(TASK TO COMPLETE):
Begin at the line containing "intros [Hok Hnd Hown Hini Hzn Htot] Hcl" in the data below and go on through the line containing "assert (Hnd2 : NoDup", repeating each line exactly; include both ends and no other line.
----- DATA SUPPLIED
Lemma owned_node env s p o : buddy_ok env s -> owned s p o -> pg_node (page_at s p) ∈ env_nodes env.
Proof.
  intros [_ _ _ [_ Ez] _] Hown. pose proof (owned_block s p o Hown) as (Ho & _ & _). destruct Hown as [z Hu].
  destruct (iu_zone _ _ _ _ _ Hu p (in_blk_head p o ltac:(lia))) as [_ Hz]. rewrite scrub_at, decide_True in Hz by done.
  change (page_zone (page_at s p) = z) in Hz. change (pg_node (page_at s p)) with (fst (page_zone (page_at s p))).
  rewrite Hz. apply Ez. apply (iu_init _ _ _ _ _ Hu).
Qed.

Lemma owned_range env s p o : buddy_ok env s -> owned s p o -> env_lo env <= p /\ p + 2 ^ o <= env_hi env.
Proof.
  intros [_ _ _ _ R] Hown. pose proof (owned_block s p o Hown) as (Ho & _ & _). destruct Hown as [z Hu].
  assert (0 < 2 ^ o) by (apply Z.pow_pos_nonneg; lia).
  destruct (iu_zone _ _ _ _ _ Hu p) as [V1 _]; [unfold in_blk; lia|].
  destruct (iu_zone _ _ _ _ _ Hu (p + 2 ^ o - 1)) as [V2 _]; [unfold in_blk; lia|].
  pose proof (R p V1). pose proof (R _ V2). lia.
Qed.

Definition buddy_laws (env : alloc_env) : @PageAllocatorLaws mm (buddy_pages env).
Proof.
  refine (@Build_PageAllocatorLaws mm (buddy_pages env) (buddy_ok env) (fun n => n ∈ env_nodes env) owned
    (env_lo env) (env_hi env) (owned_range env) owned_block (owned_node env) owned_head owned_order owned_apart _ _ _ _).
  - intros st nid o Hok Hn Ho. destruct (buddy_alloc_spec env st nid o Hok Hn Ho) as [(s' & p & ? & ? & ? & ? & ?)|?];
      [left; by exists s', p|by right; right].
  - intros st p o Hok Hown Hc. destruct (buddy_free_spec env st p o Hok Hown Hc) as (s' & ? & ? & ? & ?). by exists s'.
  - intros st p o f Hok Hown Hf. destruct (buddy_upd_spec env st p o f Hok Hown Hf). done.
  - intros st p f q. change (page_at (upd_page st p f) q = if decide (q = p) then f (page_at st q) else page_at st q).
    rewrite page_upd_page. by case_decide as E; [subst|].
Defined.

(** ** Clients that hold many blocks

    The owners of pages as a transition system: the allocator's state with the
    list of the blocks handed out and not yet given back.  Owners allocate,
    write the words of [struct page] that are theirs, and free what they hold
    after restoring those words. *)

Section Owners.
Context (env : alloc_env).

Definition owners : Type := mm * list (Z * Z).

Inductive owner_step : owners -> owners -> Prop :=
  | owner_alloc s L nid o s' p :
      nid ∈ env_nodes env -> 0 <= o < MAX_ORDER ->
      alloc_pages_node env s nid o = Ret (s', Some p) ->
      owner_step (s, L) (s', (p, o) :: L)
  | owner_touch s L p o f :
      (p, o) ∈ L -> owner_write f -> owner_step (s, L) (upd_page s p f, L)
  | owner_free s L1 L2 p o s' :
      clean (page_at s p) -> __free_pages s p o (env_cpu env) = Ret s' ->
      owner_step (s, L1 ++ (p, o) :: L2) (s', L1 ++ L2).

(** A page lies in a live block of zone [z]. *)
Definition held_page (s : mm) (L : list (Z * Z)) (z : zid) (q : Z) : Prop :=
  exists p o, (p, o) ∈ L /\ in_blk p o q /\ page_zone (page_at s q) = z.

Record owners_ok (s0 : mm) (w : owners) : Prop := {
  ow_ok : buddy_ok env (fst w);
  ow_nodup : NoDup (map fst (snd w));
  ow_owned : forall p o, (p, o) ∈ snd w -> owned (fst w) p o;
  ow_init : forall z, z_initialized (zones (fst w) z) = z_initialized (zones s0 z);
  ow_zone : forall q, page_zone (page_at (fst w) q) = page_zone (page_at s0 q);
  ow_total : forall z q, z_initialized (zones s0 z) = true ->
     avail s0 z q <-> avail (fst w) z q \/ held_page (fst w) (snd w) z q
}.

Lemma owned_in_zone s p o q : owned s p o -> in_blk p o q -> page_zone (page_at s q) = page_zone (page_at s p).
Proof.
  intros Hown Hq. pose proof (owned_block s p o Hown) as (Ho & _ & _). destruct Hown as [z Hu].
  destruct (iu_zone _ _ _ _ _ Hu q Hq) as [_ Hz]. destruct (iu_zone _ _ _ _ _ Hu p (in_blk_head p o ltac:(lia))) as [_ Hz'].
  rewrite !scrub_at in *. rewrite decide_True in Hz' by done.
  change (page_zone (page_at s p) = z) in Hz'. case_decide; [by subst|]. congruence.
Qed.

Lemma owners_alloc s0 s L nid o s' p :
  owners_ok s0 (s, L) -> nid ∈ env_nodes env -> 0 <= o < MAX_ORDER ->
  alloc_pages_node env s nid o = Ret (s', Some p) -> owners_ok s0 (s', (p, o) :: L).
Proof.
  intros [Hok Hnd Hown Hini Hzn Htot] Hn Ho Hrun; cbn [fst snd] in *.
  destruct (alloc_run env s nid o Hok Hn Ho) as [(s1 & p1 & z & E & Hi & Hal)|E]; rewrite E in Hrun; [|done].
  injection Hrun as -> ->. pose proof Hal as [_ _ _ In U Wa A O [_ Zo _]].
  assert (Hin : in_blk p o p) by (apply in_blk_head; lia).
  split; cbn [fst snd].
  - by apply (allocated_ok env s s' z p o).
  - cbn [map]. apply list.NoDup_cons. split; [|done]. intros (b & Eb & Hb)%list_elem_of_fmap. destruct b as [p' o'].
    cbn in Eb. subst p'. destruct (allocated_keeps s s' z p o p o' Hi Hal (Hown _ _ Hb)) as [_ Hk].
    pose proof (owned_block s p o' (Hown _ _ Hb)) as (? & _ & _). by apply (Hk p (in_blk_head p o' ltac:(lia))).
  - intros p' o' [[= -> ->]|Hb]%elem_of_cons; [by apply (in_use_owned s' z)|].
    by apply (allocated_keeps s s' z p o p' o' Hi Hal), Hown.
  - intros z'. by rewrite In.
  - intros q. by rewrite Zo.
  - intros z' q Hi0. assert (Hi' : z_initialized (zones s z') = true) by (by rewrite Hini).
    rewrite (Htot z' q Hi0). unfold held_page. setoid_rewrite elem_of_cons. rewrite Zo. split.
    + intros [Ha|(p' & o' & Hb & Hq & Hz)]; [|right; exists p', o'; split_and!; try done; by right].
      destruct (decide (z' = z)) as [->|Hne]; [|left; by apply O].
      destruct (in_blk_dec p o q) as [Hq|Hq]; [|left; by apply A].
      right. exists p, o. split_and!; [by left|done|].
      destruct (iu_zone _ _ _ _ _ U q Hq) as [_ Hz]. by rewrite Zo in Hz.
    + intros [Ha|(p' & o' & [[= -> ->]|Hb] & Hq & Hz)].
      * left. destruct (decide (z' = z)) as [->|Hne]; [by apply A|by apply O].
      * left. destruct (iu_zone _ _ _ _ _ U q Hq) as [_ Hz']. rewrite Zo in Hz'. rewrite <- Hz, Hz'. by apply Wa.
      * right. by exists p', o'.
Qed.

Lemma owners_touch s0 s L p o f :
  owners_ok s0 (s, L) -> (p, o) ∈ L -> owner_write f -> owners_ok s0 (upd_page s p f, L).
Proof.
  intros [Hok Hnd Hown Hini Hzn Htot] Hin Hf; cbn [fst snd] in *.
  destruct (buddy_upd_spec env s p o f Hok (Hown _ _ Hin) Hf) as [Hok' Hk].
  pose proof (owner_write_changed s p f Hf) as Hch.
  split; cbn [fst snd]; try done.
  - intros p' o' Hb. by apply Hk, Hown.
  - intros q. by rewrite (pc_zone _ _ _ Hch).
  - intros z q Hi0. rewrite (Htot z q Hi0), (pc_avail _ _ _ _ _ Hch). unfold held_page. by setoid_rewrite (pc_zone _ _ _ Hch).
Qed.

Lemma owners_free s0 s L1 L2 p o s' :
  owners_ok s0 (s, L1 ++ (p, o) :: L2) -> clean (page_at s p) ->
  __free_pages s p o (env_cpu env) = Ret s' -> owners_ok s0 (s', L1 ++ L2).
Proof.
  intros [Hok Hnd Hown Hini Hzn Htot] Hcl Hrun; cbn [fst snd] in *.
  assert (Hb0 : (p, o) ∈ L1 ++ (p, o) :: L2) by (apply elem_of_app; right; left).
  destruct (free_run env s p o Hok (Hown _ _ Hb0) Hcl) as (s1 & z & E & Hu & Hr). rewrite E in Hrun. injection Hrun as ->.
  pose proof Hr as [_ _ A F].
  rewrite map_app in Hnd. cbn [map] in Hnd.
  assert (Hnd2 : NoDup (p :: map fst (L1 ++ L2))).
  { rewrite map_app. eapply NoDup_Permutation_proper; [|exact Hnd]. apply Permutation_middle. }
  apply list.NoDup_cons in Hnd2 as [Hnp Hnd2].
  assert (Hsub : forall b, b ∈ L1 ++ L2 <-> b ∈ L1 ++ (p, o) :: L2 /\ fst b <> p).
  { intros b. rewrite !elem_of_app, elem_of_cons. split.
    - intros Hb. split; [tauto|]. intros <-. apply Hnp. apply list_elem_of_fmap_2. by apply elem_of_app.
    - intros [[?|[->|?]] Hne]; tauto. }
  split; cbn [fst snd]; try done.
  - by apply (released_buddy_ok env s s' z p o).
  - intros p' o' Hb. apply Hsub in Hb as [Hb Hne]. by apply (released_keeps s s' z p o p' o' Hu Hr); [apply Hown|].
  - intros z'. by rewrite (mf_init _ _ _ _ F).
  - intros q. by rewrite (mf_zone _ _ _ _ F).
  - intros z' q Hi0. assert (Hi' : z_initialized (zones s z') = true) by (by rewrite Hini).
    rewrite (Htot z' q Hi0). unfold held_page. setoid_rewrite (mf_zone _ _ _ _ F).
    assert (Ha : avail s' z' q <-> avail s z' q \/ z' = z /\ in_blk p o q).
    { destruct (decide (z' = z)) as [->|Hne]; [rewrite A; tauto|]. rewrite (mm_frame_avail s s' z _ z' q F Hne Hi'). tauto. }
    rewrite Ha. setoid_rewrite Hsub. split.
    + intros [Hq|(p' & o' & Hb & Hq & Hz)]; [tauto|]. destruct (decide (p' = p)) as [->|Hne].
      * left. right. destruct (owned_apart s p o' p o p (Hown _ _ Hb) (Hown _ _ Hb0)) as [_ ->];
          [apply in_blk_head, (owned_block s p o' (Hown _ _ Hb))|apply in_blk_head, (owned_block s p o (Hown _ _ Hb0))|].
        split; [|done]. rewrite <- Hz. by apply (iu_zone _ _ _ _ _ Hu).
      * right. exists p', o'. split_and!; done.
    + intros [[Hq|[-> Hq]]|(p' & o' & [Hb _] & Hq & Hz)]; [tauto| |right; by exists p', o'].
      right. exists p, o. split_and!; try done. by apply (iu_zone _ _ _ _ _ Hu).
Qed.

Lemma owners_reachable s0 w : buddy_ok env s0 -> rtc owner_step (s0, []) w -> owners_ok s0 w.
Proof.
  intros Hok Hr. assert (H0 : owners_ok s0 (s0, [])).
  { split; cbn [fst snd]; try done.
    - constructor.
    - intros p o Hin. by apply not_elem_of_nil in Hin.
    - intros z q _. split; [by left|]. intros [?|(p & o & Hin & _)]; [done|by apply not_elem_of_nil in Hin]. }
  remember (s0, []) as w0 eqn:E0. clear E0. induction Hr as [w|w1 w2 w3 Hs Hr IH]; [done|]. apply IH.
  destruct Hs as [s L nid o s' p Hn Ho Hrun|s L p o f Hin Hf|s L1 L2 p o s' Hc Hrun].
  - by apply (owners_alloc s0 s L nid o).
  - by apply (owners_touch s0 s L p o).
  - by apply (owners_free s0 s L1 L2 p o).
Qed.

End Owners.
----------
(SOLUTION TO THIS PROBLEM):
  intros [Hok Hnd Hown Hini Hzn Htot] Hcl Hrun; cbn [fst snd] in *.
  assert (Hb0 : (p, o) ∈ L1 ++ (p, o) :: L2) by (apply elem_of_app; right; left).
  destruct (free_run env s p o Hok (Hown _ _ Hb0) Hcl) as (s1 & z & E & Hu & Hr). rewrite E in Hrun. injection Hrun as ->.
  pose proof Hr as [_ _ A F].
  rewrite map_app in Hnd. cbn [map] in Hnd.
  assert (Hnd2 : NoDup (p :: map fst (L1 ++ L2))).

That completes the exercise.